- **Goal of the exercise**: Each entry that follows needs to be written out exactly, with nothing left out.

- **Supplied records**:

★ ★ ★

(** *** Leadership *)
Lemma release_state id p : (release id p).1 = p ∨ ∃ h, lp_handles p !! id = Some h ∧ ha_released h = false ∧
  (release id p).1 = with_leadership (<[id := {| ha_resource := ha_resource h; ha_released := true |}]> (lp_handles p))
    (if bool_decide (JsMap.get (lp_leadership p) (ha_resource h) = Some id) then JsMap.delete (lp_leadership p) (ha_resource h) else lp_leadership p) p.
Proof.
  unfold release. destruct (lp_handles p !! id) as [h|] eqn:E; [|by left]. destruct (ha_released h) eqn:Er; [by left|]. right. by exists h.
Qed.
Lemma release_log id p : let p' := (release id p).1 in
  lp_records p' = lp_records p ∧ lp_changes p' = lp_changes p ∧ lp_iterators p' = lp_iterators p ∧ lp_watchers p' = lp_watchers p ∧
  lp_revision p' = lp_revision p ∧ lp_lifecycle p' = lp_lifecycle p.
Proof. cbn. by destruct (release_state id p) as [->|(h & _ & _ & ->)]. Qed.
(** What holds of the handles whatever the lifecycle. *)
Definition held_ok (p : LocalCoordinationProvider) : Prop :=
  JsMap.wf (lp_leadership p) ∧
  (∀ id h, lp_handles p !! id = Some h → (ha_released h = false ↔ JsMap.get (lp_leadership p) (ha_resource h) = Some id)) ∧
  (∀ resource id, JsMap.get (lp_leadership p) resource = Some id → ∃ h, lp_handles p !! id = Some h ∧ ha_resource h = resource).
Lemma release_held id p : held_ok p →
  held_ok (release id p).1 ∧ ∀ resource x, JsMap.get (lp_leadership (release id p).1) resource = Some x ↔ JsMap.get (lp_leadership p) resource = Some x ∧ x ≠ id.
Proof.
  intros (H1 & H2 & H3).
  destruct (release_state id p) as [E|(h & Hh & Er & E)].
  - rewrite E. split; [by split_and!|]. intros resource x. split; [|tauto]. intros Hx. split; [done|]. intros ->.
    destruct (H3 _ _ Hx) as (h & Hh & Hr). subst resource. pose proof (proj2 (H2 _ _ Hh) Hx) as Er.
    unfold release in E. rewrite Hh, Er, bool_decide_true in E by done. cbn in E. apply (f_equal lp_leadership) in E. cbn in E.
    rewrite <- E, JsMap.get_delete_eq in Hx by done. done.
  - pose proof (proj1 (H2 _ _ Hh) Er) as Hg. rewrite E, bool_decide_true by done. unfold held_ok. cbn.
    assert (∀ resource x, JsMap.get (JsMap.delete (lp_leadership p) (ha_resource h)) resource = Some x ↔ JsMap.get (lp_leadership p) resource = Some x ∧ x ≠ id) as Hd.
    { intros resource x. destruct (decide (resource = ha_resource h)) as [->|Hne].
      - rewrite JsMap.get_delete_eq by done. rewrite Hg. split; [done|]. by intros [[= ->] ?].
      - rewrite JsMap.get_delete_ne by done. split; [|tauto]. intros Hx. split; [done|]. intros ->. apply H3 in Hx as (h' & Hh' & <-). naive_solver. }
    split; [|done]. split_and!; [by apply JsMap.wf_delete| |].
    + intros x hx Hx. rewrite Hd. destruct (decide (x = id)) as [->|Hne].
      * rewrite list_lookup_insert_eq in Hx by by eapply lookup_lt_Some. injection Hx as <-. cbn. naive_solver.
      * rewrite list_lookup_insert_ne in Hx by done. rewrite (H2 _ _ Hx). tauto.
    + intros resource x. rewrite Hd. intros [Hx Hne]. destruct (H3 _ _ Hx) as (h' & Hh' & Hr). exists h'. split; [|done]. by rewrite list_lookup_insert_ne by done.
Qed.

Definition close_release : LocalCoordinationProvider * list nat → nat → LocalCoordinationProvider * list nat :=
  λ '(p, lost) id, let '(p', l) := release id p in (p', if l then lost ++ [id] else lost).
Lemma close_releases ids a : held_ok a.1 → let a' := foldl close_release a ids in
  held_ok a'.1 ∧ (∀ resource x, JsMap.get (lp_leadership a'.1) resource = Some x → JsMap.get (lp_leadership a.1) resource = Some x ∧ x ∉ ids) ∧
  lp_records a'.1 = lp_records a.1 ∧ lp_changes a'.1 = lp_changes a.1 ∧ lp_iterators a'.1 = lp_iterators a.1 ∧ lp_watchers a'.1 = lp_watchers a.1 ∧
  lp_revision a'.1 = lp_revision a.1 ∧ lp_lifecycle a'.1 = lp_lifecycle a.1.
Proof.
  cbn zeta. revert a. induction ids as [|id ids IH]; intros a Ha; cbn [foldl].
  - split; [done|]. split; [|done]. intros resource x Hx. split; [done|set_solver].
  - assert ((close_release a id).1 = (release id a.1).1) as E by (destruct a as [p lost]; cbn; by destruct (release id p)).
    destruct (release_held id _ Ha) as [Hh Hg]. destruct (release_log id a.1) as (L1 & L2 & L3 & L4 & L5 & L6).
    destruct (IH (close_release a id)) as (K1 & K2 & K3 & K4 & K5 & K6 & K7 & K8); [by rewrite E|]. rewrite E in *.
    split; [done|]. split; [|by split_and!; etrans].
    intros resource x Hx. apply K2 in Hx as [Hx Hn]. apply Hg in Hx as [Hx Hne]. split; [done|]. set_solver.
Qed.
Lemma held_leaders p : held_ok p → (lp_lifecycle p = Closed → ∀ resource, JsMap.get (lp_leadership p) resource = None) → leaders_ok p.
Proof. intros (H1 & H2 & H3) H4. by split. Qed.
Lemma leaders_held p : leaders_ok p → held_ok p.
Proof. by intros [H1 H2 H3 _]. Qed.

★ ★ ★

- **Output for this task**:
(** *** Leadership *)
Lemma release_state id p : (release id p).1 = p ∨ ∃ h, lp_handles p !! id = Some h ∧ ha_released h = false ∧
  (release id p).1 = with_leadership (<[id := {| ha_resource := ha_resource h; ha_released := true |}]> (lp_handles p))
    (if bool_decide (JsMap.get (lp_leadership p) (ha_resource h) = Some id) then JsMap.delete (lp_leadership p) (ha_resource h) else lp_leadership p) p.
Proof.
  unfold release. destruct (lp_handles p !! id) as [h|] eqn:E; [|by left]. destruct (ha_released h) eqn:Er; [by left|]. right. by exists h.
Qed.
Lemma release_log id p : let p' := (release id p).1 in
  lp_records p' = lp_records p ∧ lp_changes p' = lp_changes p ∧ lp_iterators p' = lp_iterators p ∧ lp_watchers p' = lp_watchers p ∧
  lp_revision p' = lp_revision p ∧ lp_lifecycle p' = lp_lifecycle p.
Proof. cbn. by destruct (release_state id p) as [->|(h & _ & _ & ->)]. Qed.
(** What holds of the handles whatever the lifecycle. *)
Definition held_ok (p : LocalCoordinationProvider) : Prop :=
  JsMap.wf (lp_leadership p) ∧
  (∀ id h, lp_handles p !! id = Some h → (ha_released h = false ↔ JsMap.get (lp_leadership p) (ha_resource h) = Some id)) ∧
  (∀ resource id, JsMap.get (lp_leadership p) resource = Some id → ∃ h, lp_handles p !! id = Some h ∧ ha_resource h = resource).
Lemma release_held id p : held_ok p →
  held_ok (release id p).1 ∧ ∀ resource x, JsMap.get (lp_leadership (release id p).1) resource = Some x ↔ JsMap.get (lp_leadership p) resource = Some x ∧ x ≠ id.
Proof.
  intros (H1 & H2 & H3).
  destruct (release_state id p) as [E|(h & Hh & Er & E)].
  - rewrite E. split; [by split_and!|]. intros resource x. split; [|tauto]. intros Hx. split; [done|]. intros ->.
    destruct (H3 _ _ Hx) as (h & Hh & Hr). subst resource. pose proof (proj2 (H2 _ _ Hh) Hx) as Er.
    unfold release in E. rewrite Hh, Er, bool_decide_true in E by done. cbn in E. apply (f_equal lp_leadership) in E. cbn in E.
    rewrite <- E, JsMap.get_delete_eq in Hx by done. done.
  - pose proof (proj1 (H2 _ _ Hh) Er) as Hg. rewrite E, bool_decide_true by done. unfold held_ok. cbn.
    assert (∀ resource x, JsMap.get (JsMap.delete (lp_leadership p) (ha_resource h)) resource = Some x ↔ JsMap.get (lp_leadership p) resource = Some x ∧ x ≠ id) as Hd.
    { intros resource x. destruct (decide (resource = ha_resource h)) as [->|Hne].
      - rewrite JsMap.get_delete_eq by done. rewrite Hg. split; [done|]. by intros [[= ->] ?].
      - rewrite JsMap.get_delete_ne by done. split; [|tauto]. intros Hx. split; [done|]. intros ->. apply H3 in Hx as (h' & Hh' & <-). naive_solver. }
    split; [|done]. split_and!; [by apply JsMap.wf_delete| |].
    + intros x hx Hx. rewrite Hd. destruct (decide (x = id)) as [->|Hne].
      * rewrite list_lookup_insert_eq in Hx by by eapply lookup_lt_Some. injection Hx as <-. cbn. naive_solver.
      * rewrite list_lookup_insert_ne in Hx by done. rewrite (H2 _ _ Hx). tauto.
    + intros resource x. rewrite Hd. intros [Hx Hne]. destruct (H3 _ _ Hx) as (h' & Hh' & Hr). exists h'. split; [|done]. by rewrite list_lookup_insert_ne by done.
Qed.

Definition close_release : LocalCoordinationProvider * list nat → nat → LocalCoordinationProvider * list nat :=
  λ '(p, lost) id, let '(p', l) := release id p in (p', if l then lost ++ [id] else lost).
Lemma close_releases ids a : held_ok a.1 → let a' := foldl close_release a ids in
  held_ok a'.1 ∧ (∀ resource x, JsMap.get (lp_leadership a'.1) resource = Some x → JsMap.get (lp_leadership a.1) resource = Some x ∧ x ∉ ids) ∧
  lp_records a'.1 = lp_records a.1 ∧ lp_changes a'.1 = lp_changes a.1 ∧ lp_iterators a'.1 = lp_iterators a.1 ∧ lp_watchers a'.1 = lp_watchers a.1 ∧
  lp_revision a'.1 = lp_revision a.1 ∧ lp_lifecycle a'.1 = lp_lifecycle a.1.
Proof.
  cbn zeta. revert a. induction ids as [|id ids IH]; intros a Ha; cbn [foldl].
  - split; [done|]. split; [|done]. intros resource x Hx. split; [done|set_solver].
  - assert ((close_release a id).1 = (release id a.1).1) as E by (destruct a as [p lost]; cbn; by destruct (release id p)).
    destruct (release_held id _ Ha) as [Hh Hg]. destruct (release_log id a.1) as (L1 & L2 & L3 & L4 & L5 & L6).
    destruct (IH (close_release a id)) as (K1 & K2 & K3 & K4 & K5 & K6 & K7 & K8); [by rewrite E|]. rewrite E in *.
    split; [done|]. split; [|by split_and!; etrans].
    intros resource x Hx. apply K2 in Hx as [Hx Hn]. apply Hg in Hx as [Hx Hne]. split; [done|]. set_solver.
Qed.
Lemma held_leaders p : held_ok p → (lp_lifecycle p = Closed → ∀ resource, JsMap.get (lp_leadership p) resource = None) → leaders_ok p.
Proof. intros (H1 & H2 & H3) H4. by split. Qed.
Lemma leaders_held p : leaders_ok p → held_ok p.
Proof. by intros [H1 H2 H3 _]. Qed.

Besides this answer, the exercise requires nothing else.